Добавить в цитаты Настройки чтения

Страница 5 из 27

Обращаясь к практике коммеморации в 1912 году, отметим повторение основных компонентов юбилейных торжеств, следование провинции столичным образцам юбилейного регламента. Газетная хроника регулярно сообщала о проводимых мероприятиях в различных уездах и губерниях, формируя у читателей представление о единстве общества. Заметим, что Б. Андерсон считал газеты одним из важнейших институтов формирования «воображаемых сообществ», каналом трансляции представлений о нации, объединяя самим фактом издания и чтения газет представителей различных групп, создавая ощущение причастности к единой общности, реализуя идею «устойчивой, прочной одновременности во времени»[24]. Петербургское телеграфное агентство сообщало о многочисленных телеграммах, полученных со всех концов России, извещающих о «повсеместно происходивших при праздничном ликовании народа торжествах по случаю столетней годовщины Бородинского боя. Во всех храмах совершены торжественные богослужения, после чего на городских площадях происходили всенародные благодарственные молебствия с участием воинских частей представителей всех (выделено – Т.С.) ведомств, учащихся и бесчисленного множества народа»[25].

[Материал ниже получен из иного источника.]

(** X19.  Nothing guards the words of a line.  A player whose name is two
    words (the other fields being words) is saved as a line of five words,
    and that line loads as another player: the second word of the name has
    become the Aligulac id, the Aligulac id the Battle.net id, and the
    Battle.net id is read as the Elo, or raises ValueError when it is no
    float; the Elo itself is dropped. *)
Theorem two_word_name_does_not_survive (str_float : R -> string)
    (float_str : string -> option R) (p : Player) (n1 n2 : string) :
  name p = (n1 ++ " " ++ n2)%string ->
  is_word n1 = true -> is_word n2 = true ->
  is_word (alig p) = true -> is_word (bnet p) = true ->
  is_word (str_float (elo p)) = true ->
  player_of_line float_str (line_text str_float p)
  = match float_str (bnet p) with
    | Some x => Loaded (newPlayer n1 n2 (alig p) x)
    | None => LoadValueError
    end.
Proof.
  intros N W1 W2 Wa Wb We. unfold player_of_line, line_text. rewrite N.
  rewrite append_assoc.
  change ((" " ++ n2) ++ " " ++ alig p ++ " " ++ bnet p ++ " "
          ++ str_float (elo p) ++ newline)%string
    with (String " " (n2 ++ " " ++ alig p ++ " " ++ bnet p ++ " "
                      ++ str_float (elo p) ++ newline))%string.
  rewrite (split_word_then_space n1) by (assumption || reflexivity).
  change (" " ++ alig p ++ " " ++ bnet p ++ " " ++ str_float (elo p)
          ++ newline)%string
    with (String " " (alig p ++ " " ++ bnet p ++ " " ++ str_float (elo p)
                      ++ newline))%string.
  rewrite (split_word_then_space n2) by (assumption || reflexivity).
  change (" " ++ bnet p ++ " " ++ str_float (elo p) ++ newline)%string
    with (String " " (bnet p ++ " " ++ str_float (elo p) ++ newline))%string.
  rewrite (split_word_then_space (alig p)) by (assumption || reflexivity).
  change (" " ++ str_float (elo p) ++ newline)%string
    with (String " " (str_float (elo p) ++ newline))%string.
  rewrite (split_word_then_space (bnet p)) by (assumption || reflexivity).
  reflexivity.
Qed.
(** The body of [for rec in recommendations]: six lines per
    recommendation. *)
Definition recommendation_lines (rec : CourseRecommendation)
    : outcome (list string) :=
  emoji ← marker (priority rec);
  Returns [ emoji +:+ " **" +:+ name (course rec) +:+ "**";
            "   📍 Программа: " +:+ program (course rec);
            "   📅 Семестр: " +:+ str_int (semester (course rec));
            "   💡 " +:+ reasoning rec;
            "   📊 Оценка соответствия: " +:+ format_percent (score rec);
            "" ].

Fixpoint recommendations_lines (lines : list string)
    (recommendations : list CourseRecommendation) : outcome (list string) :=
  match recommendations with
  | [] => Returns lines
  | rec :: rest =>
      rec_lines ← recommendation_lines rec;
      recommendations_lines (lines ++ rec_lines) rest
  end.

(** [if include_plan:] and what follows; the plan is built with the
    default horizon of [get_study_plan], 4. *)
Definition plan_section (lines : list string)
    (recommendations : list CourseRecommendation) : outcome (list string) :=
  match get_study_plan recommendations 4 with
  | Raise e => Raises (FromPlan e)
  | Ok plan =>
      Returns (lines
               ++ [nl +:+ "📚 **План изучения по семестрам:**" +:+ nl]
               ++ concat (plan_item_lines <$> plan_items plan 4))
  end.

(** [CourseRecommender.format_recommendations]. *)
Definition format_recommendations (recommendations : list CourseRecommendation)
    (include_plan : bool) : outcome string :=
  match recommendations with
  | [] =>
      Returns "К сожалению, не удалось подобрать рекомендации. Попробуйте уточнить ваши интересы."
  | _ :: _ =>
      lines ← recommendations_lines ["🎯 **Рекомендованные курсы:**" +:+ nl]
                recommendations;
      lines ← (if include_plan then plan_section lines recommendations
               else Returns lines);
      Returns (join nl lines)
  end.

Context `{StrLower}.

(** [RAGRetriever.get_course_recommendations] with
    [self.recommender.courses = courses].  The two calls that leave the
    process are parameters: [fallback interests program] is what
    [_get_fallback_recommendations] returns (it catches every exception
    itself), and [enrich base background interests] is the answer of
    [_enrich_recommendations_with_llm], or [None] when it raises. *)
Definition get_course_recommendations (courses : list Course)
    (fallback : list string -> option string -> string)
    (enrich : string -> string -> list string -> option string)
    (user_background : string) (interests : list string)
    (program_filter : option string) (use_llm : bool) : outcome string :=
  let recommendations :=
    recommend_courses courses user_background interests program_filter 5 in
  match recommendations with
  | [] => Returns (fallback interests program_filter)
  | _ :: _ =>
      base_recommendations ← format_recommendations recommendations true;
      if use_llm then
        match enrich base_recommendations user_background interests with
        | Some enriched => Returns enriched
        | None => Returns base_recommendations
        end
      else Returns base_recommendations
  end.
End Report.

(** ** Further readings of the code *)

(** The course [new_course] builds from an entry of the declared types
    that has a name. *)
Definition entry_course (entry : string * CourseData) : option Course :=
  (fun n =>
     mkCourse n (fst entry)
       (get (cd_semester (snd entry)) 1)
       (get (cd_course_type (snd entry)) "обязательная")
       (get (cd_credits (snd entry)) 3)
       (get (cd_description (snd entry)) "")
       (get (cd_prerequisites (snd entry)) [])
       (get (cd_skills (snd entry)) [])
       "medium") <$> cd_name (snd entry).

(** The entries a source contributes, each with the program name of its
    file: what the loop of [_load_courses] iterates over. *)
Definition file_entries (r : FileRead) : list (json * json) :=
  match r with
  | Loaded (JObject items) =>
      match py_iter (get (dict_get "courses" items) (JArray [])) with
      | Ok entries =>
          (fun course_data =>
             (get (dict_get "name" items) (JString "Unknown"), course_data))
            <$> entries
      | Raise _ => []
      end
  | _ => []
  end.


(** The instance the loader builds from an entry, if it builds one. *)
Definition entry_object (entry : json * json) : option CourseObject :=
  match new_course (fst entry) (snd entry) with
  | Ok o => Some o
  | Raise _ => None
  end.

(** The exception an entry makes the loader raise: an entry must be an
    object with a ["name"]. *)
Definition entry_error (course_data : json) : option exn :=
  match course_data with
  | JObject items =>
      match dict_get "name" items with
      | Some _ => None
      | None => Some KeyError
      end
  | _ => Some TypeError
  end.

(** The exception a source makes the loader raise: an exception of the
    read that is not handled, a document that is not an object, a
    ["courses"] that is not iterable, or the first entry that has an
    exception. *)
Definition source_error (r : FileRead) : option exn :=
  match r with
  | Failed e => if handled e then None else Some e
  | Loaded (JObject items) =>
      match dict_get "courses" items with
      | None => None
      | Some (JArray elements) => head (omap entry_error elements)
      | Some (JObject []) | Some (JString EmptyString) => None
      | Some _ => Some TypeError
      end
  | Loaded _ => Some AttributeError
  end.



(** The ranking as a computation on a list of values: sort by descending
    score, cut at the limit, number from 1. *)
Definition ranked (l : list CourseRecommendation) (limit : Z)
    : list CourseRecommendation :=
  with_priorities 0 (slice_to (sort_reverse score l) limit).

Section Reasons.
Context `{StrLower}.

(** The number of high-value keywords in the name and the description. *)
Definition career_hits (course : Course) : Z :=
  Z.of_nat (length (List.filter
                      (fun kw => contains kw
                                   (lower (name course +:+ " " +:+ description course)))
                      high_value_keywords)).

(** The notes of the reasoning, by counts: the interests that match; a
    good base when more than 7 in 10 prerequisites are credited (or there
    is none), a warning when fewer than 3 in 10 are; new skills when the
    course grants skills and opens at least 2 growth areas; market demand
    from 3 keyword hits on. *)
Definition reason_clauses (course : Course) (user_skills : UserSkills)
    (interests : list string) : list string :=
  let matched := List.filter (interest_matches_course course) interests in
  let n := Z.of_nat (length (prerequisites course)) in
  let met := Z.of_nat (length (List.filter (credited user_skills)
                                 (prerequisites course))) in
  match matched with
  | [] => []
  | _ :: _ => ["Соответствует интересам: " +:+ join ", " matched]
  end
  ++ (if (n =? 0) || (7 * n <? 10 * met)
      then ["Хорошая база для этого курса"]
      else if 10 * met <? 3 * n
           then ["Может потребоваться дополнительная подготовка"]
           else [])
  ++ (if match skills_gained course with [] => false | _ :: _ => true end
         && (2 <=? Z.of_nat (length (open_growth_areas course user_skills)))
      then ["Поможет освоить новые востребованные навыки"]
      else [])
  ++ (if 3 <=? career_hits course
      then ["Высокая востребованность на рынке"]
      else []).
End Reasons.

Хроника юбилейных торжеств позволяет выделить устойчивые элементы коммеморации, ее характер и роль различных институтов в формировании воспоминаний. Центральное место в праздновании столетней годовщины Отечественной войны отводилось Бородинскому сражению, к дате которого были приурочены основные юбилейные мероприятия. Такова была традиция коммеморации войны 1812 г. в имперской России, что подтверждалось не только сроками проведения торжеств, но и меморализацией Бородинского поля, превращением его в символ войны, героизма русской армии, сакрализацией самого пространства. «Бородино» М. Ю. Лермонтова, сооружение памятников русским, а затем и французским воинам, строительство храма, проведение на поле юбилейных торжеств, все это закрепило символический статус Бородино в репрезентации войны 1812 г. При этом Бородино действительно можно рассматривать как «место памяти» в соответствии с терминологией П. Нора, так как «место памяти – это двойное место. Избыточное место, закрытое в себе самом, замкнутое в своей идентичности и собранное своим именем, но постоянно открытое расширению своих значений»[26].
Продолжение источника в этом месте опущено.